An accelerator is a device that obtains a large amount of energy by continuously accelerating charged particles through the action of an electromagnetic field. Generally consists of an ion source or an electron gun, an accelerating focusing system and a control system. The microwave power fed into the electron gun and the accelerating tube has a direct influence on the quality parameters of the particle beam, such as energy divergence, beam cluster length, repeatability, etc., so that it is necessary to ensure the amplitude and phase stability of the microwave power source, i.e., the output power of the high frequency RF signal.
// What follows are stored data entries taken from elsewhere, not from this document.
Lemma zap_Replace_zapped b r : zap_edit (field_from_bytes b) = Replace r -> zapped r.
Proof.
  intros (name & x & after & Hn & Hb & -> & Hx)%zap_edit_Replace.
  apply field_name_split in Hn as (Hlf & Hc & _). unfold zapped, zap_edit.
  rewrite field_name_parse by done. cbn [f_bytes field_from_bytes].
  replace (drop (length name + 1) (name ++ c_COLON :: c_SP :: x :: after)) with (c_SP :: x :: after).
  - destruct (strip_line_ending_blank x after Hx) as (y & k & ->). done.
  - rewrite (snoc_app name), drop_app_ge by (rewrite length_snoc; lia). by rewrite length_snoc, Nat.add_1_r, Nat.sub_diag.
Qed.

Lemma edit_ref_zapped c don todo l :
  edit_ref zap_edit c don todo = Ok l -> Forall zapped don -> Forall zapped l.
Proof.
  revert don. induction todo as [|b todo IH]; intros don; simpl; [by intros [= <-]|].
  destruct (zap_edit (field_from_bytes b)) as [| |r] eqn:Hz; [|apply IH|].
  - intros H Hd. eapply IH; [exact H|]. apply Forall_app. auto.
  - do 2 (case_match; [done|]). intros Hl Hd. eapply IH; [exact Hl|].
    apply Forall_app. split; [done|]. constructor; [|done]. by eapply zap_Replace_zapped.
Qed.

Lemma edit_loop_keep decide n s i :
  store_ok s -> Forall (fun b => decide (field_from_bytes b) = Keep) (view s) -> edit_loop decide n s i = Ok s.
Proof.
  intros Hs Hk. revert i. induction n as [|n IH]; intros i; [done|]. simpl. rewrite field_view by done.
  destruct (view s !! i) as [b|] eqn:Hb; [|done]. simpl. rewrite Forall_lookup in Hk. by rewrite (Hk _ _ Hb).
Qed.

(** ** Duplicates *)

Lemma select_fmap {A B} (f : A -> B) mask l : f <$> select mask l = select mask (f <$> l).
Proof.
  revert l. induction mask as [|keep mask IH]; intros [|x l]; try done. csimpl. destruct keep; csimpl; by rewrite IH.
Qed.

Lemma select_complement {A} mask (l : list A) :
  length mask = length l -> select mask l ++ select (negb <$> mask) l ≡ₚ l.
Proof.
  revert l. induction mask as [|keep mask IH]; intros [|x l] Hl; try done. injection Hl as Hl.
  csimpl. destruct keep; simpl; rewrite <-(IH l Hl) at 3; [done|]. by rewrite Permutation_middle.
Qed.

Lemma elem_of_select {A} mask (l : list A) x : x ∈ select mask l -> x ∈ l.
Proof.
  revert l. induction mask as [|keep mask IH]; intros [|y l]; simpl; try by intros ?%not_elem_of_nil.
  destruct keep; intros Hx; [|constructor; by apply IH].
  apply elem_of_cons in Hx as [->|Hx]; [constructor|constructor; by apply IH].
Qed.

Lemma retain_mask_ok s mask :
  store_ok s -> length mask = length (fields s) ->
  store_ok (retain_mask mask s) /\ view (retain_mask mask s) = select mask (view s) /\
  ceiling (retain_mask mask s) = ceiling s.
Proof.
  intros [(t & Hp & Ht) Hn Hsep Hsz] Hlen. unfold retain_mask.
  edestruct coalesce_free_ok as (H1 & H2 & H3 & H4); [| | |split; [exact H1|split; [|exact H4]]].
  - simpl. exists t. split; [|done]. rewrite <-Hp.
    rewrite <-(select_complement mask (fields s) Hlen) at 3. rewrite fmap_app. solve_Permutation.
  - simpl. rewrite Forall_forall in *. intros f Hf%elem_of_select. auto.
  - done.
  - rewrite H2. unfold view. simpl. apply select_fmap.
Qed.

Lemma length_unique_mask pattern seen fs : length (unique_mask pattern seen fs) = length fs.
Proof. revert seen. induction fs as [|f fs IH]; intros seen; simpl; [done|]. repeat case_match; simpl; by rewrite IH. Qed.

Lemma fields_view s : store_ok s -> field_of (arena s) <$> fields s = field_from_bytes <$> view s.
Proof.
  intros Hs. apply list_eq. intros i. rewrite list_lookup_fmap. fold (field s i).
  rewrite field_view by done. by rewrite list_lookup_fmap.
Qed.

(** Two fields that [make_unique_first] and [make_unique_last] identify. *)
Definition same_name (pattern : bytes) (f g : Field) : bool :=
  field_matches_pattern f pattern && field_matches_pattern g pattern && bytes_eqb (name_key f) (name_key g).

(** The field at [i] is kept when no field before it has its name. *)
Definition first_of_name (pattern : bytes) (fs : list Field) (i : nat) (f : Field) : bool :=
  negb (existsb (same_name pattern f) (take i fs)).
Definition last_of_name (pattern : bytes) (fs : list Field) (i : nat) (f : Field) : bool :=
  negb (existsb (same_name pattern f) (drop (S i) fs)).

Lemma unique_mask_spec pattern seen pre fs :
  (forall f, field_matches_pattern f pattern = true ->
     existsb (fun k => bytes_eqb k (name_key f)) seen = existsb (same_name pattern f) pre) ->
  unique_mask pattern seen fs = imap (fun i f => negb (existsb (same_name pattern f) (pre ++ take i fs))) fs.
Proof.
  revert seen pre. induction fs as [|f fs IH]; intros seen pre Hseen; [done|].
  simpl. rewrite app_nil_r.
  rewrite (imap_ext _ (fun i g => negb (existsb (same_name pattern g) ((pre ++ [f]) ++ take i fs))))
    by (intros; by rewrite <-app_assoc).
  assert (forall (x : bool) g, existsb (same_name pattern g) (pre ++ [f]) = existsb (same_name pattern g) pre || same_name pattern g f) as Hsn.
  { intros _ g. rewrite existsb_app. simpl. by rewrite orb_false_r. }
  destruct (field_matches_pattern f pattern) eqn:Hf.
  - rewrite Hseen by done. destruct (existsb (same_name pattern f) pre) eqn:Hx; simpl; f_equal; apply IH; intros g Hg; rewrite (Hsn true).
    + rewrite Hseen by done. destruct (same_name pattern g f) eqn:Hgf; [|by rewrite orb_false_r].
      rewrite orb_true_r. apply existsb_exists in Hx as (h & Hh & Hfh). apply existsb_exists. exists h. split; [done|].
      unfold same_name in *. rewrite !andb_true_iff, !bytes_eqb_true in *. naive_solver congruence.
    + rewrite existsb_app, Hseen by done. f_equal. simpl. unfold same_name. rewrite Hg, Hf, orb_false_r. simpl.
      apply bool_decide_ext. done.
  - assert (existsb (same_name pattern f) pre = false) as ->.
    { apply not_true_iff_false. intros (h & _ & Hh)%existsb_exists. unfold same_name in Hh. by rewrite Hf in Hh. }
    simpl. f_equal. apply IH. intros g Hg. rewrite Hseen, (Hsn true) by done.
    unfold same_name at 3. by rewrite Hf, andb_false_r, orb_false_r.
Qed.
In order to achieve the stability of the acceleration field in the acceleration cavity, a Low Level Radio Frequency (LLRF) control system is often introduced. The LLRF control system ensures the stabilization of the acceleration field in the acceleration cavity through feedback or feedforward control, including the generation of control signals, timing and synchronization, signal acquisition and digital signal processing. The stability of the amplitude and the phase of the high-frequency RF signal is two major functional requirements of a low-level control system, and the control of the amplitude and the phase is realized by IQ modulation and demodulation. Digital Low Level RF (DLLRF) control systems have been increasingly used in recent years due to their great flexibility compared to analog techniques. A DLLRF control system front-end signal synthesis module serves as a front-end terminal system and is integrated to generate a reference working signal REF, a local oscillator signal LO and a clock signal CLK. The reference working signal REF is used as a reference for power control of a microwave high-frequency RF signal, the frequency is consistent with the high-frequency RF, a local oscillator signal LO with the frequency close to that of the reference working signal REF is used for up-conversion and down-conversion of a system, and a clock signal CLK is used for a digital signal processing platform. Since the post-stage structure of the front-end signal synthesis module of the DLLRF control system needs to monitor and control the amplitude and phase stability of the high-frequency RF signal through the interaction of the three signals, it is required that the initial phases between the three signal pulses have certainty, that is, coherence. The coherence of these three signals will directly affect the accuracy of the DLLRF control system.

Currently, the existing front-end modules are generally classified into direct synthesis modules and indirect synthesis modules. The indirect synthesis module carries out indirect synthesis on the frequency, uses a high-performance crystal oscillator as a reference frequency, realizes frequency multiplication or frequency division by using phase locking, generates a required signal, has the advantages of small volume and multi-frequency signal output, but has longer time and slower speed in the phase locking process. Most direct synthesis modules adopt a plurality of cascaded frequency dividers to perform frequency division processing on high-frequency signals, and the required signals are obtained through down-conversion. In addition, noise interference can be caused by cascade connection of multiple stages of frequency dividers, the stability of the amplitude phase of the obtained signal is low, and the stray is large; in order to avoid noise interference, if the number of cascaded frequency dividers is reduced, the frequency range of the obtained signal is also reduced correspondingly.

Disclosure of Invention

In view of the above defects or improvement requirements of the prior art, the present invention provides a front-end signal synthesis module for an accelerator low-level control system, which aims to solve the technical problem that in the prior art, due to the adoption of multi-stage frequency divider cascade, coherence between a local oscillator signal and a clock signal and between a local oscillator signal and a reference working signal cannot be ensured.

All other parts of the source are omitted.